• _TASK STATEMENT_
Nothing below is to be printed except the lines between the line holding "Definition initial : state := State false []" and the line holding "if set_has x l then l else l ++ [x].", inclusive, each exactly as it appears.

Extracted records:

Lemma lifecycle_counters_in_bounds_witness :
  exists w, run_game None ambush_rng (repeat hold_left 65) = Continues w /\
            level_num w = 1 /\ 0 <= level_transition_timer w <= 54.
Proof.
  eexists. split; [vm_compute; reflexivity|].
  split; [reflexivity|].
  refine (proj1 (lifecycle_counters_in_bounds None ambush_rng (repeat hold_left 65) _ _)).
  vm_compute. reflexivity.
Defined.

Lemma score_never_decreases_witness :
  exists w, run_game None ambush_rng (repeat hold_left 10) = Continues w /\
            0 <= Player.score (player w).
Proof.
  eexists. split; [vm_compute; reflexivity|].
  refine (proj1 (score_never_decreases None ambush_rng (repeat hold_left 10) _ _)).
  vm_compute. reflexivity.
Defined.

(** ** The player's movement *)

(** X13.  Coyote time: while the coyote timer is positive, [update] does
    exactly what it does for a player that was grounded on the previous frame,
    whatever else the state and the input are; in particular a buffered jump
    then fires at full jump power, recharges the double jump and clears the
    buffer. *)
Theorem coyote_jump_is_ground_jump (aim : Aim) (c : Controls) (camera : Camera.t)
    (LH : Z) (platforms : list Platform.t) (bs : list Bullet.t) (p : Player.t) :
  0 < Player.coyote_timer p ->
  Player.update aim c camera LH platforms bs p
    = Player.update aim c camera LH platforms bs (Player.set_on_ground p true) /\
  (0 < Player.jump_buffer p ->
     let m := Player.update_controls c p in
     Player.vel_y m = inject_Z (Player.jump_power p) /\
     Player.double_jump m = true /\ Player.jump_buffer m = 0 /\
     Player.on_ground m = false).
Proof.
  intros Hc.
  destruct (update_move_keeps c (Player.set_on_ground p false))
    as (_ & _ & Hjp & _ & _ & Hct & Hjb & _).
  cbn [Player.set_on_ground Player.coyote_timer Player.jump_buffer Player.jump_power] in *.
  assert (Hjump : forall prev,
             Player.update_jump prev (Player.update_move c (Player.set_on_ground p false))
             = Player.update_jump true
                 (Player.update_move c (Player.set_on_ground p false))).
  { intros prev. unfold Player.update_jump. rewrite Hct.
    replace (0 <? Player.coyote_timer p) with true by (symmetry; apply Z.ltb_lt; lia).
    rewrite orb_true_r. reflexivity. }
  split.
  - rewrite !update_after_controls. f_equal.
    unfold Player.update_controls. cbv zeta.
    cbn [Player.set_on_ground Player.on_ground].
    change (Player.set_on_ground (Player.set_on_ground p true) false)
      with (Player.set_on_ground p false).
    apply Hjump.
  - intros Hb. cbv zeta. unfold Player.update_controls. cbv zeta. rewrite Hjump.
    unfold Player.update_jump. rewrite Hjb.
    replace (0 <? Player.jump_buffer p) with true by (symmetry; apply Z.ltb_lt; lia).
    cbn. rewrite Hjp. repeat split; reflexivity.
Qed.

* * *

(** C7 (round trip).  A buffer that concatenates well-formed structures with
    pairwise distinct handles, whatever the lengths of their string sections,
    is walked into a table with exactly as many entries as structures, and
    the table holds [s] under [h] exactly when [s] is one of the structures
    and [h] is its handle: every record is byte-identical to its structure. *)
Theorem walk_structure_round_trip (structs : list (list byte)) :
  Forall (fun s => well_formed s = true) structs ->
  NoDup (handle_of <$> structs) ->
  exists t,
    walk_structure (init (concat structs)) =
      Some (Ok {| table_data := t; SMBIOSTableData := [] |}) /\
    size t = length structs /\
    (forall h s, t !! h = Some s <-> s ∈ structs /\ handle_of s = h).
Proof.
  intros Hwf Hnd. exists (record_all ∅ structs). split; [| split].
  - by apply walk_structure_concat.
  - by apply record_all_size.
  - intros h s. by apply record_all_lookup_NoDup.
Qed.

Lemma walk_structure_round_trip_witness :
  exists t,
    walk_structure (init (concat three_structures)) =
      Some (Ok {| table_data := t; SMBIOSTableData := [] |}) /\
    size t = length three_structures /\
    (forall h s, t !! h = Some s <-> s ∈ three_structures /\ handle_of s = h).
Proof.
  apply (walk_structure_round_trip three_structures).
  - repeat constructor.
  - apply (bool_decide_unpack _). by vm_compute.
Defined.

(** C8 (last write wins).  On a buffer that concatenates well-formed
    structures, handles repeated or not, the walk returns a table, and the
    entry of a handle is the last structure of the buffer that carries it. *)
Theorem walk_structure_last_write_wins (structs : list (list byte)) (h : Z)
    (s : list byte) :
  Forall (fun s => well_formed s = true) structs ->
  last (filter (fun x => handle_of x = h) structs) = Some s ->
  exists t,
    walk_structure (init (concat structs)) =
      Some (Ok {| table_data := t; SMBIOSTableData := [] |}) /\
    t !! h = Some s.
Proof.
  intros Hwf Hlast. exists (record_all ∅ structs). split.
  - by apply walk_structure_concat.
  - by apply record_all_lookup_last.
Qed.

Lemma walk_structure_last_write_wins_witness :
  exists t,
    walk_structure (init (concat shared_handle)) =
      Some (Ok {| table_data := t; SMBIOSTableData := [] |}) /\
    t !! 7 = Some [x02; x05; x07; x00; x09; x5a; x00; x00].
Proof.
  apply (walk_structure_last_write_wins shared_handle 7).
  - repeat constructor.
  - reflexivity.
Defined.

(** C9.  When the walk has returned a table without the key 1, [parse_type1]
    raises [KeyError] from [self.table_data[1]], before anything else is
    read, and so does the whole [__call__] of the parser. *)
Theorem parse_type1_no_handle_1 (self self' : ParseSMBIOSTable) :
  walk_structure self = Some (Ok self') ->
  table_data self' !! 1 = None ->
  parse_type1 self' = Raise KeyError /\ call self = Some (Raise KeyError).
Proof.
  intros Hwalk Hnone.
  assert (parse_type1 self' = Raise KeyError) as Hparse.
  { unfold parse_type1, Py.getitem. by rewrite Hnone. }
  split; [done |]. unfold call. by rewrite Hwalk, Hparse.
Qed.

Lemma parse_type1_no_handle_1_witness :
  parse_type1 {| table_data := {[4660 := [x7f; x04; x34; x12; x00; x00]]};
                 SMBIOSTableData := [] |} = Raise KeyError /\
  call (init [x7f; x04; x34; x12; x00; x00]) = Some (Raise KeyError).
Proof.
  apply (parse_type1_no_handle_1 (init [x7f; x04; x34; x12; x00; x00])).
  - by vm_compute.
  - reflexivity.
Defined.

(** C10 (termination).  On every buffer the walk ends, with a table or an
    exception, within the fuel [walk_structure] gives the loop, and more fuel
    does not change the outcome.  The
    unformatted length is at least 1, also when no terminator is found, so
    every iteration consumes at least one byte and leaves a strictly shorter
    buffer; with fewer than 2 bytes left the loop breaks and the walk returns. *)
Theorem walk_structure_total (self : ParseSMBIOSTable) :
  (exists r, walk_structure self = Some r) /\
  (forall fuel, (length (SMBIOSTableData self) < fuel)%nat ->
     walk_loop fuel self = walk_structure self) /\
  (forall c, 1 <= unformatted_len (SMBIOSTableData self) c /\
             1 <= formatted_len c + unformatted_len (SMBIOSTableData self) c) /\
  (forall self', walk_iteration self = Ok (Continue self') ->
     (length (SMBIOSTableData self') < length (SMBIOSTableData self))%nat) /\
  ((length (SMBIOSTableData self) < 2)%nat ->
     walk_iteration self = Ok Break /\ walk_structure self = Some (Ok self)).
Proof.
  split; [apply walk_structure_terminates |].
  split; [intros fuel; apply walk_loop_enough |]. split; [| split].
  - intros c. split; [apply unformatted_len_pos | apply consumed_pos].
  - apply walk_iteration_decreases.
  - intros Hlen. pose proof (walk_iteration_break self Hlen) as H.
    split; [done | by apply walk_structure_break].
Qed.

==

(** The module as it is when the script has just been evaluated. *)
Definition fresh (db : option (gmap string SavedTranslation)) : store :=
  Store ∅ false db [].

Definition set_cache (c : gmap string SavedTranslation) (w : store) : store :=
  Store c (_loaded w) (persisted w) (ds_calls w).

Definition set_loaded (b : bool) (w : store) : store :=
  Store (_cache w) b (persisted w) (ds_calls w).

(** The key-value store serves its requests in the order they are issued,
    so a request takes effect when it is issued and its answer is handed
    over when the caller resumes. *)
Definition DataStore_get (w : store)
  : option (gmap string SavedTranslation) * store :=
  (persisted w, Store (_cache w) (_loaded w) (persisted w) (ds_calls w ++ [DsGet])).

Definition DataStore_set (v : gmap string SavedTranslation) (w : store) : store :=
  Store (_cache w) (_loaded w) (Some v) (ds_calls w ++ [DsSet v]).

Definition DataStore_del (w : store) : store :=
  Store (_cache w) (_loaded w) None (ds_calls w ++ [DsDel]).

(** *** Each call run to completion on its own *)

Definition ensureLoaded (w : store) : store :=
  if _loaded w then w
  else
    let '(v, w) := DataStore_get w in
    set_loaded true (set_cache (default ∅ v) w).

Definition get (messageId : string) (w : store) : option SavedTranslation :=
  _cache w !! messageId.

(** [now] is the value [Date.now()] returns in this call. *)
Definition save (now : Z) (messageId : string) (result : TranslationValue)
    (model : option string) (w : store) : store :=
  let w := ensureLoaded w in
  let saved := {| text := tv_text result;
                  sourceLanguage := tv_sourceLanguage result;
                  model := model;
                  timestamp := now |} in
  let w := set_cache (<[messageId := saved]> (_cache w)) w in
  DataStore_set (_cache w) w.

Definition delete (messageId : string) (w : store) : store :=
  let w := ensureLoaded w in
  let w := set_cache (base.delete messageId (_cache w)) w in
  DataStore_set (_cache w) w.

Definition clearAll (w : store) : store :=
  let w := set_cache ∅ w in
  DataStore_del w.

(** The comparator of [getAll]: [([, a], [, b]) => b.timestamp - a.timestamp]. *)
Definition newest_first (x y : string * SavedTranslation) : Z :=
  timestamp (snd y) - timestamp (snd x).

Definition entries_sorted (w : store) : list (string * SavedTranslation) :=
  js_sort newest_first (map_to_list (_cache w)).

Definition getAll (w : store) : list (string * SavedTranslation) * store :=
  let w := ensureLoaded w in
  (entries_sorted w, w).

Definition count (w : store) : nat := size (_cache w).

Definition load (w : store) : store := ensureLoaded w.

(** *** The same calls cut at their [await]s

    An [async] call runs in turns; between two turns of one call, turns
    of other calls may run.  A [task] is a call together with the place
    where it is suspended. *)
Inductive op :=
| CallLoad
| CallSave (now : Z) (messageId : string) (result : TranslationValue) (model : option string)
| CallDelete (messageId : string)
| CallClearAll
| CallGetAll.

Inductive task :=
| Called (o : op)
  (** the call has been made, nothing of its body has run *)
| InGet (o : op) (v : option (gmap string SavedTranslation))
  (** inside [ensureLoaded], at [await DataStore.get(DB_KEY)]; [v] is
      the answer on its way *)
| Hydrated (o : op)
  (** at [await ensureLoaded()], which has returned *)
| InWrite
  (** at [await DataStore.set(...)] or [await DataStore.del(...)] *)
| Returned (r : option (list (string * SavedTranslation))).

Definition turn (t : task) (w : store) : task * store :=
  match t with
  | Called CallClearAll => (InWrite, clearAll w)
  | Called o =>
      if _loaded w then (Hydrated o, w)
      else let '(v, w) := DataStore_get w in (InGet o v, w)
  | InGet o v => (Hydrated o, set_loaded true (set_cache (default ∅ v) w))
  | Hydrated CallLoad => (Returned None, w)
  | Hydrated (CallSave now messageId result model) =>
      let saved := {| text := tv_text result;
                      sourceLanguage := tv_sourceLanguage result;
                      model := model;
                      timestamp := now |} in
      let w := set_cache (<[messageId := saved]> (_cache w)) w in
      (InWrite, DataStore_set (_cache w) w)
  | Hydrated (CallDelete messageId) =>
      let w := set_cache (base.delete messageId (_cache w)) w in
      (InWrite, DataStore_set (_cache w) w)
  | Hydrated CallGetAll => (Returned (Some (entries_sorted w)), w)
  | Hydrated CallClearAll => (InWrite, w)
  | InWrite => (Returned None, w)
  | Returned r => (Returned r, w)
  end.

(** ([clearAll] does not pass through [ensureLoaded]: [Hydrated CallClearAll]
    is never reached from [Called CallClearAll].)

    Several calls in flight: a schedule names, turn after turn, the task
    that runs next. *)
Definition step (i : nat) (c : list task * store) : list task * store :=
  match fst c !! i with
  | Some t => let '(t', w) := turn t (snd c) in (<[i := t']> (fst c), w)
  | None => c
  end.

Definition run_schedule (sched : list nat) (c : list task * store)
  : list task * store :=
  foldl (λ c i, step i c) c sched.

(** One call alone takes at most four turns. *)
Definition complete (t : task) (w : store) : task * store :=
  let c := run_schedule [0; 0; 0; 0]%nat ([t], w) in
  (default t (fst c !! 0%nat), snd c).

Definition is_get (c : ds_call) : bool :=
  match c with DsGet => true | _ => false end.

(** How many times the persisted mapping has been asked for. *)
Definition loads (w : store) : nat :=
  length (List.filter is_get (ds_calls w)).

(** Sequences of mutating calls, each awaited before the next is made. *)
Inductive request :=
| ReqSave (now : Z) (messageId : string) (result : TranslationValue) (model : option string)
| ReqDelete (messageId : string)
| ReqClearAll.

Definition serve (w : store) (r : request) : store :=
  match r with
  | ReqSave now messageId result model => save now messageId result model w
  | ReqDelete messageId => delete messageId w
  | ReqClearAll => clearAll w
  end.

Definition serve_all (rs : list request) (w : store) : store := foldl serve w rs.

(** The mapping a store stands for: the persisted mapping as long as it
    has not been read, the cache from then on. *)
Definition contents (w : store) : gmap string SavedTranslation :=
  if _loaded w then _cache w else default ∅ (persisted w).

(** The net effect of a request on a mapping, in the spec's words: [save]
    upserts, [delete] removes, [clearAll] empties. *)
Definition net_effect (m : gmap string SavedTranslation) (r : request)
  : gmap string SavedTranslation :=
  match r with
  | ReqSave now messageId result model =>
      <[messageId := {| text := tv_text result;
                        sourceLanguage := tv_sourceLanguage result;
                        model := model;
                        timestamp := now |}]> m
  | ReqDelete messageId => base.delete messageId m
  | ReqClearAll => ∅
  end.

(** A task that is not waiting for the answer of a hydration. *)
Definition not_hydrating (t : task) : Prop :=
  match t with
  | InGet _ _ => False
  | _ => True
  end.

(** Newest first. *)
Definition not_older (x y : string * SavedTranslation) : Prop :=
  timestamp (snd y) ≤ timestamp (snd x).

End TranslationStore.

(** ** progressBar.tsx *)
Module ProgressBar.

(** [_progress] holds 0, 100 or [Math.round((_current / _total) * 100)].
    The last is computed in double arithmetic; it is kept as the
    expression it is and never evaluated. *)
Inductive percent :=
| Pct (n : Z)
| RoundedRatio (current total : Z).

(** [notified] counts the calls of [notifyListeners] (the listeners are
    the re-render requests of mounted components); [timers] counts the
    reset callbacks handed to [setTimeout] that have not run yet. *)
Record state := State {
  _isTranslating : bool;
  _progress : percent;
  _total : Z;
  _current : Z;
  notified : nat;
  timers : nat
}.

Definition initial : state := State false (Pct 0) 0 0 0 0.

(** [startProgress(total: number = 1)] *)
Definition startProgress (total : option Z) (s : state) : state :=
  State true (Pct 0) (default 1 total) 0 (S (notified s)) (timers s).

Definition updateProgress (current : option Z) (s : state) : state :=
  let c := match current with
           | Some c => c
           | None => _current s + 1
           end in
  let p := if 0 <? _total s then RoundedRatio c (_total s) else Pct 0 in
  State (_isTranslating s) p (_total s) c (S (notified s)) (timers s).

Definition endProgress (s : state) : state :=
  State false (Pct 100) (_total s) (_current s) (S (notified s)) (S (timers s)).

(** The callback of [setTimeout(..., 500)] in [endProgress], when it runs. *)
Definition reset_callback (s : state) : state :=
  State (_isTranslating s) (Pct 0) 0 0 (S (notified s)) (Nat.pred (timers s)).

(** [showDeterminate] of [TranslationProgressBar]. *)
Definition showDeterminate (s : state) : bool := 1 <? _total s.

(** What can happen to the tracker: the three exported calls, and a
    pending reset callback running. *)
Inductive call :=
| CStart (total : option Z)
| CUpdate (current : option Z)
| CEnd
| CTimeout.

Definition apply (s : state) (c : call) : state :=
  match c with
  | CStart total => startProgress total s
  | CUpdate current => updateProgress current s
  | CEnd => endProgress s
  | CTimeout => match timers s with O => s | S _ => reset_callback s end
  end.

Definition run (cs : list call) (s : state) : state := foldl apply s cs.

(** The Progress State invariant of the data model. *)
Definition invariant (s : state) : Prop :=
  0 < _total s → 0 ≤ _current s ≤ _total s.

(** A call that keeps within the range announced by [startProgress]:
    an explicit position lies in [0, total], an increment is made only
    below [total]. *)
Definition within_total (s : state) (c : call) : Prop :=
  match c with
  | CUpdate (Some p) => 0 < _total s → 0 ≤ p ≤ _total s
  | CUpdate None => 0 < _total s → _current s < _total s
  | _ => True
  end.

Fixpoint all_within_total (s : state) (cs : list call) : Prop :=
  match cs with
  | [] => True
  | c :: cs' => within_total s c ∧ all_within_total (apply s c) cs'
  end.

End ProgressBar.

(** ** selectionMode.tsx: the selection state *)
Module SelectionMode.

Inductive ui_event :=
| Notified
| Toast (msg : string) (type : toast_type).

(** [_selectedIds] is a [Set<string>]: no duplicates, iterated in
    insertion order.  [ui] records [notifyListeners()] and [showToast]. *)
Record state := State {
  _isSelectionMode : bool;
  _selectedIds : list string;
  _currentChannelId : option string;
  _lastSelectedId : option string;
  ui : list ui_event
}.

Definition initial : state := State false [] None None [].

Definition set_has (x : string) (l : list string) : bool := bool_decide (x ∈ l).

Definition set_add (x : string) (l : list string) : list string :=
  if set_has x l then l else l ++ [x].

• _FINISHED EXERCISE_
Definition initial : state := State false [] None None [].

Definition set_has (x : string) (l : list string) : bool := bool_decide (x ∈ l).

Definition set_add (x : string) (l : list string) : list string :=
  if set_has x l then l else l ++ [x].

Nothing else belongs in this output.